Pound to Australian Dollar Exchange Rate Slows Losses on Federal Reserve Speculation
Yesterday saw the Pound to Australian Dollar (GBP/AUD) exchange rate falling, but its losses were limited. Investors are hesitant to sell the Australian Dollar (AUD) too much amid weakness in its currency rivals.
After last week’s broad and occasionally jittery GBP/AUD movement, movement has been cooler this week so far. GBP/AUD has sustained most of last week’s gains, and continues to trend near the week’s opening levels of 1.9560.
Demand for the Pound (GBP) has been limited. UK data was strong last week, but Brexit uncertainties have risen again and are pressuring the British currency.
Meanwhile, concerns that the Federal Reserve could be pressured into cutting US interest rates amid the coronavirus spread are helping the Australian Dollar (AUD) to avoid deeper losses.
Pound (GBP) Exchange Rates Fairly Limp as Risk-Sentiment Dominates
The Pound saw broadly mixed movement last week. The week’s UK ecostats were notably impressive, beating forecasts in many key prints. However, this was not enough to help the Pound to sustain advances.
Instead, Brexit uncertainties returned and weighed on the Pound’s potential for gains. Investors are once again growing anxious about the future of UK-EU relations after Brexit.

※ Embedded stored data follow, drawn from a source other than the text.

(* ===== verification/UtpConnection.v ===== *)
(** * The µTP connection state machine: [src/src/peer/utp/connection.rs]

    [Connection] is the record of the source; the methods on [&mut self] live in
    the state monad.  An [Instant] is a number of nanoseconds and a [Duration]
    a non-negative one.  [VecDeque] is a list, [BTreeMap] a list sorted by key,
    and [Arc<[u8]>] the bytes it points to. *)

From Stdlib Require Import ZArith Lia String Strings.Byte.
From stdpp Require Import base tactics numbers list option.
From S2P Require Import Prelude PeerWire UtpPacket Float64.

Definition INITIAL_RTO : Z := 1000 * 1000000.
Definition MAX_RTO : Z := 15 * 1000000000.
Definition HARD_TIMEOUT : Z := 60 * 1000000000.
Definition INITIAL_WINDOW_PACKETS : Z := 8.
Definition MAX_DATA_PAYLOAD : Z := 1200.
Definition RECV_WINDOW_BYTES : Z := 1024 * 1024.
Definition MAX_PENDING_IN : Z := RECV_WINDOW_BYTES / MAX_DATA_PAYLOAD + 1.

(** ** LEDBAT *)

Record Ledbat := mkLedbat {
  cwnd_bytes : f64;
  fixed_floor : option Z;
  base_history : list Z;
  cur_slot_start : option Z;
  has_sample : bool
}.

Definition LEDBAT_TARGET_MICROS : f64 := of_int 100000.
Definition LEDBAT_MAX_CWND_INCREASE : f64 := of_int MAX_DATA_PAYLOAD.
Definition LEDBAT_MIN_WINDOW : f64 := of_int (2 * MAX_DATA_PAYLOAD).
Definition LEDBAT_MAX_WINDOW : f64 := of_int RECV_WINDOW_BYTES.
Definition BASE_DELAY_SLOT : Z := 60 * 1000000000.
Definition BASE_DELAY_SLOTS : nat := 13.

Definition ledbat_new : Ledbat :=
  mkLedbat (of_int (INITIAL_WINDOW_PACKETS * MAX_DATA_PAYLOAD)) None [] None false.

(** [now.duration_since(start)]: zero when [start] is later. *)
Definition duration_since (now start : Z) : Z := sat_sub now start.

(** [for _ in 0..n { push_back(x); if len > BASE_DELAY_SLOTS { pop_front() } }] *)
Fixpoint push_slots (n : nat) (x : Z) (h : list Z) : list Z :=
  match n with
  | O => h
  | S n' =>
      let h := h ++ [x] in
      push_slots n' x (if (BASE_DELAY_SLOTS <? length h)%nat then tail h else h)
  end.

(** The newest slot takes the minimum with [x]. *)
Definition min_back (x : Z) (h : list Z) : list Z :=
  match h !! pred (length h) with
  | Some cur => <[pred (length h) := Z.min cur x]> h
  | None => h ++ [x]
  end.

Definition list_min (l : list Z) : option Z :=
  match l with [] => None | x :: l' => Some (foldl Z.min x l') end.

Definition update_base (delay_sample now : Z) (l : Ledbat) : Ledbat * Z :=
  let floor := match fixed_floor l with Some f => Z.min f delay_sample | None => delay_sample end in
  let '(hist, slot) :=
    match cur_slot_start l with
    | None => (base_history l ++ [delay_sample], Some now)
    | Some start =>
        if BASE_DELAY_SLOT <=? duration_since now start then
          let elapsed := duration_since now start in
          let slots_passed := Z.max ((elapsed / 1000000000) / (BASE_DELAY_SLOT / 1000000000)) 1 in
          (push_slots (Z.to_nat slots_passed) delay_sample (base_history l),
           Some (start + BASE_DELAY_SLOT * wrap 32 slots_passed))
        else (min_back delay_sample (base_history l), Some start)
    end in
  let hist_min := default floor (list_min hist) in
  (mkLedbat (cwnd_bytes l) (Some floor) hist slot (has_sample l), Z.max hist_min floor).

Definition on_ack (delay_sample : Z) (bytes_acked : nat) (peer_wnd now : Z) (l : Ledbat) : Ledbat :=
  if (delay_sample =? 0) || (bytes_acked =? 0)%nat then l
  else
    let l := mkLedbat (cwnd_bytes l) (fixed_floor l) (base_history l) (cur_slot_start l) true in
    let '(l, base) := update_base delay_sample now l in
    let queuing := of_int (sat_sub delay_sample base) in
    let off_target := fdiv (fsub LEDBAT_TARGET_MICROS queuing) LEDBAT_TARGET_MICROS in
    let window_factor := fdiv (of_int (Z.of_nat bytes_acked)) (cwnd_bytes l) in
    let gain := fmul (fmul LEDBAT_MAX_CWND_INCREASE off_target) window_factor in
    let cwnd := fclamp (fadd (cwnd_bytes l) gain) LEDBAT_MIN_WINDOW LEDBAT_MAX_WINDOW in
    let cwnd := if 0 <? peer_wnd then fmax (fmin cwnd (of_int peer_wnd)) LEDBAT_MIN_WINDOW else cwnd in
    mkLedbat cwnd (fixed_floor l) (base_history l) (cur_slot_start l) (has_sample l).

Definition window_packets (l : Ledbat) : option Z :=
  if negb (has_sample l) then None
  else Some (Z.max (to_usize (fdiv (cwnd_bytes l) (of_int MAX_DATA_PAYLOAD))) 2).

(** ** The connection *)

Inductive State := SynSent | SynReceived | Connected | FinSent | Closed | ResetState.
#[export] Instance State_eq_dec : EqDecision State.
Proof. solve_decision. Defined.

Record InFlight := mkInFlight { if_seq_nr : Z; send_time : Z; rto : Z; packet : Packet }.

Record Connection := mkConn {
  state : State;
  send_id : Z;
  recv_id : Z;
  next_seq_nr : Z;
  peer_seq_nr_acked : Z;
  out_blocks : list bytes;
  out_head : nat;
  out_len : nat;
  in_buf : bytes;
  peer_logical_acked : Z;
  pending_in : list (Z * Payload);
  in_flight : list InFlight;
  accept_token : option Z;
  return_path_confirmed : bool;
  deadline : Z;
  fast_rtx_seq : option Z;
  last_fast_rtx_seq : option Z;
  cc : Ledbat
}.

Definition set_state (x : State) (c : Connection) : Connection :=
  mkConn x (send_id c) (recv_id c) (next_seq_nr c) (peer_seq_nr_acked c) (out_blocks c) (out_head c) (out_len c) (in_buf c) (peer_logical_acked c) (pending_in c) (in_flight c) (accept_token c) (return_path_confirmed c) (deadline c) (fast_rtx_seq c) (last_fast_rtx_seq c) (cc c).
Definition set_send_id (x : Z) (c : Connection) : Connection :=
  mkConn (state c) x (recv_id c) (next_seq_nr c) (peer_seq_nr_acked c) (out_blocks c) (out_head c) (out_len c) (in_buf c) (peer_logical_acked c) (pending_in c) (in_flight c) (accept_token c) (return_path_confirmed c) (deadline c) (fast_rtx_seq c) (last_fast_rtx_seq c) (cc c).
Definition set_recv_id (x : Z) (c : Connection) : Connection :=
  mkConn (state c) (send_id c) x (next_seq_nr c) (peer_seq_nr_acked c) (out_blocks c) (out_head c) (out_len c) (in_buf c) (peer_logical_acked c) (pending_in c) (in_flight c) (accept_token c) (return_path_confirmed c) (deadline c) (fast_rtx_seq c) (last_fast_rtx_seq c) (cc c).
Definition set_next_seq_nr (x : Z) (c : Connection) : Connection :=
  mkConn (state c) (send_id c) (recv_id c) x (peer_seq_nr_acked c) (out_blocks c) (out_head c) (out_len c) (in_buf c) (peer_logical_acked c) (pending_in c) (in_flight c) (accept_token c) (return_path_confirmed c) (deadline c) (fast_rtx_seq c) (last_fast_rtx_seq c) (cc c).
Definition set_peer_seq_nr_acked (x : Z) (c : Connection) : Connection :=
  mkConn (state c) (send_id c) (recv_id c) (next_seq_nr c) x (out_blocks c) (out_head c) (out_len c) (in_buf c) (peer_logical_acked c) (pending_in c) (in_flight c) (accept_token c) (return_path_confirmed c) (deadline c) (fast_rtx_seq c) (last_fast_rtx_seq c) (cc c).
Definition set_out_blocks (x : list bytes) (c : Connection) : Connection :=
  mkConn (state c) (send_id c) (recv_id c) (next_seq_nr c) (peer_seq_nr_acked c) x (out_head c) (out_len c) (in_buf c) (peer_logical_acked c) (pending_in c) (in_flight c) (accept_token c) (return_path_confirmed c) (deadline c) (fast_rtx_seq c) (last_fast_rtx_seq c) (cc c).
Definition set_out_head (x : nat) (c : Connection) : Connection :=
  mkConn (state c) (send_id c) (recv_id c) (next_seq_nr c) (peer_seq_nr_acked c) (out_blocks c) x (out_len c) (in_buf c) (peer_logical_acked c) (pending_in c) (in_flight c) (accept_token c) (return_path_confirmed c) (deadline c) (fast_rtx_seq c) (last_fast_rtx_seq c) (cc c).
Definition set_out_len (x : nat) (c : Connection) : Connection :=
  mkConn (state c) (send_id c) (recv_id c) (next_seq_nr c) (peer_seq_nr_acked c) (out_blocks c) (out_head c) x (in_buf c) (peer_logical_acked c) (pending_in c) (in_flight c) (accept_token c) (return_path_confirmed c) (deadline c) (fast_rtx_seq c) (last_fast_rtx_seq c) (cc c).
Definition set_in_buf (x : bytes) (c : Connection) : Connection :=
  mkConn (state c) (send_id c) (recv_id c) (next_seq_nr c) (peer_seq_nr_acked c) (out_blocks c) (out_head c) (out_len c) x (peer_logical_acked c) (pending_in c) (in_flight c) (accept_token c) (return_path_confirmed c) (deadline c) (fast_rtx_seq c) (last_fast_rtx_seq c) (cc c).
Definition set_peer_logical_acked (x : Z) (c : Connection) : Connection :=
  mkConn (state c) (send_id c) (recv_id c) (next_seq_nr c) (peer_seq_nr_acked c) (out_blocks c) (out_head c) (out_len c) (in_buf c) x (pending_in c) (in_flight c) (accept_token c) (return_path_confirmed c) (deadline c) (fast_rtx_seq c) (last_fast_rtx_seq c) (cc c).
Definition set_pending_in (x : list (Z * Payload)) (c : Connection) : Connection :=
  mkConn (state c) (send_id c) (recv_id c) (next_seq_nr c) (peer_seq_nr_acked c) (out_blocks c) (out_head c) (out_len c) (in_buf c) (peer_logical_acked c) x (in_flight c) (accept_token c) (return_path_confirmed c) (deadline c) (fast_rtx_seq c) (last_fast_rtx_seq c) (cc c).
Definition set_in_flight (x : list InFlight) (c : Connection) : Connection :=
  mkConn (state c) (send_id c) (recv_id c) (next_seq_nr c) (peer_seq_nr_acked c) (out_blocks c) (out_head c) (out_len c) (in_buf c) (peer_logical_acked c) (pending_in c) x (accept_token c) (return_path_confirmed c) (deadline c) (fast_rtx_seq c) (last_fast_rtx_seq c) (cc c).
Definition set_accept_token (x : option Z) (c : Connection) : Connection :=
  mkConn (state c) (send_id c) (recv_id c) (next_seq_nr c) (peer_seq_nr_acked c) (out_blocks c) (out_head c) (out_len c) (in_buf c) (peer_logical_acked c) (pending_in c) (in_flight c) x (return_path_confirmed c) (deadline c) (fast_rtx_seq c) (last_fast_rtx_seq c) (cc c).
Definition set_return_path_confirmed (x : bool) (c : Connection) : Connection :=
  mkConn (state c) (send_id c) (recv_id c) (next_seq_nr c) (peer_seq_nr_acked c) (out_blocks c) (out_head c) (out_len c) (in_buf c) (peer_logical_acked c) (pending_in c) (in_flight c) (accept_token c) x (deadline c) (fast_rtx_seq c) (last_fast_rtx_seq c) (cc c).
Definition set_deadline (x : Z) (c : Connection) : Connection :=
  mkConn (state c) (send_id c) (recv_id c) (next_seq_nr c) (peer_seq_nr_acked c) (out_blocks c) (out_head c) (out_len c) (in_buf c) (peer_logical_acked c) (pending_in c) (in_flight c) (accept_token c) (return_path_confirmed c) x (fast_rtx_seq c) (last_fast_rtx_seq c) (cc c).
Definition set_fast_rtx_seq (x : option Z) (c : Connection) : Connection :=
  mkConn (state c) (send_id c) (recv_id c) (next_seq_nr c) (peer_seq_nr_acked c) (out_blocks c) (out_head c) (out_len c) (in_buf c) (peer_logical_acked c) (pending_in c) (in_flight c) (accept_token c) (return_path_confirmed c) (deadline c) x (last_fast_rtx_seq c) (cc c).
Definition set_last_fast_rtx_seq (x : option Z) (c : Connection) : Connection :=
  mkConn (state c) (send_id c) (recv_id c) (next_seq_nr c) (peer_seq_nr_acked c) (out_blocks c) (out_head c) (out_len c) (in_buf c) (peer_logical_acked c) (pending_in c) (in_flight c) (accept_token c) (return_path_confirmed c) (deadline c) (fast_rtx_seq c) x (cc c).
Definition set_cc (x : Ledbat) (c : Connection) : Connection :=
  mkConn (state c) (send_id c) (recv_id c) (next_seq_nr c) (peer_seq_nr_acked c) (out_blocks c) (out_head c) (out_len c) (in_buf c) (peer_logical_acked c) (pending_in c) (in_flight c) (accept_token c) (return_path_confirmed c) (deadline c) (fast_rtx_seq c) (last_fast_rtx_seq c) x.


(** [a.wrapping_add(b)], [a.wrapping_sub(b)] on [u16] *)
Definition wadd (a b : Z) : Z := wrap 16 (a + b).
Definition wsub (a b : Z) : Z := wrap 16 (a - b).

Definition seq_le (a b : Z) : bool :=
  let diff := wsub b a in (0 <=? diff) && (diff <=? 32768).

(** [len] of a payload: [Deref] to the slice, so it panics where the slice does. *)
Definition plen (p : Payload) : result nat := length <$> as_slice p.

(** *** A [BTreeMap<u64, Payload>] as the list of its entries in key order *)

Fixpoint zm_get {V} (k : Z) (m : list (Z * V)) : option V :=
  match m with
  | [] => None
  | (k', v) :: m' => if k =? k' then Some v else zm_get k m'
  end.

Fixpoint zm_insert {V} (k : Z) (v : V) (m : list (Z * V)) : list (Z * V) :=
  match m with
  | [] => [(k, v)]
  | (k', v') :: m' =>
      if k =? k' then (k, v) :: m'
      else if k <? k' then (k, v) :: m
      else (k', v') :: zm_insert k v m'
  end.

Fixpoint zm_remove {V} (k : Z) (m : list (Z * V)) : list (Z * V) :=
  match m with
  | [] => []
  | (k', v') :: m' => if k =? k' then m' else (k', v') :: zm_remove k m'
  end.

Definition recv_window (c : Connection) : Z :=
  sat_sub RECV_WINDOW_BYTES (wrap 32 (Z.of_nat (length (in_buf c)))).

Definition blank_conn (st : State) (send_id recv_id next acked : Z) (token : option Z) (confirmed : bool)
  (now : Z) : Connection :=
  mkConn st send_id recv_id next acked [] 0 0 [] 0 [] [] token confirmed (now + HARD_TIMEOUT)
    None None ledbat_new.

Definition new_initiator (recv_id now : Z) : Connection * Packet :=
  let send_id := wadd recv_id 1 in
  let conn := blank_conn SynSent send_id recv_id 1 0 None true now in
  let syn := UtpPacket.new Syn recv_id (next_seq_nr conn) 0 in
  let conn := set_next_seq_nr (wadd (next_seq_nr conn) 1) conn in
  let conn := set_in_flight (in_flight conn ++ [mkInFlight 1 now INITIAL_RTO syn]) conn in
  (conn, syn).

EU officials have indicated that it will not give Britain’s financial sector any special treatment. Meanwhile, the UK government continues to maintain that it will not extend the Brexit transition period.
With Brexit still weighing on the Pound, it has been driven mostly by rival movement since yesterday. The US Dollar’s (USD) strength yesterday led to Pound losses, but the Dollar’s weaker performance today has made it easier for Sterling to steady.
Australian Dollar (AUD) Exchange Rates Recover as Markets Reassess Coronavirus Impact
At the beginning of the week, risk and trade-correlated currencies like the Australian Dollar plummeted. Investors reacted to a surprising spread of the coronavirus Covid-19 in Italy, which led to lockdown in some major regions.
Concerns that the virus could see a worse spread than expected led investors to sell currencies associated with risk and trade. Investors instead bought safe havens like the US Dollar (USD).
However, overnight markets reassessed the US Dollar’s appeal. Speculation rose that the impact of the coronavirus could pressure the Federal Reserve to cut US interest rates.
According to Rodrigo Catril, Senior FX Strategist at National Australia Bank:
‘It’s been quite dramatic,
We’ve seen not only a repricing of Fed expectations, but a bigger re-pricing because the Fed is the one that can actually do something in terms of moving the cash rate,’
The US Dollar (USD) is a significant rival to the Australian Dollar. As a result, the ‘Aussie’ has benefitted from today’s US Dollar weakness.
Pound to Australian Dollar (GBP/AUD) Exchange Rate Remains Focused on Covid-19
The risk and trade-correlated Australian Dollar fell on Monday in reaction to the coronavirus spreading in Italy. AUD is recovering today as coronavirus jitters cause a rise in Fed interest rate cut bets.
Investors are hesitant to move too much on the Pound outside of Brexit developments for now, and Britain’s economic calendar is quiet. As a result, GBP/AUD is more likely to remain focused on the coronavirus news that has driven movement so far this week.
If the virus continues to spread at a bigger rate than expected, investors will remain hesitant to buy currencies correlated to risk like AUD.
However, if the threat of the US economy being hit by the virus worsens, the Australian Dollar may continue to benefit.
Australian construction data is due tomorrow and UK consumer confidence on Friday. These could also cause some movement in the Pound to Australian Dollar (GBP/AUD) exchange rate if they surprise investors.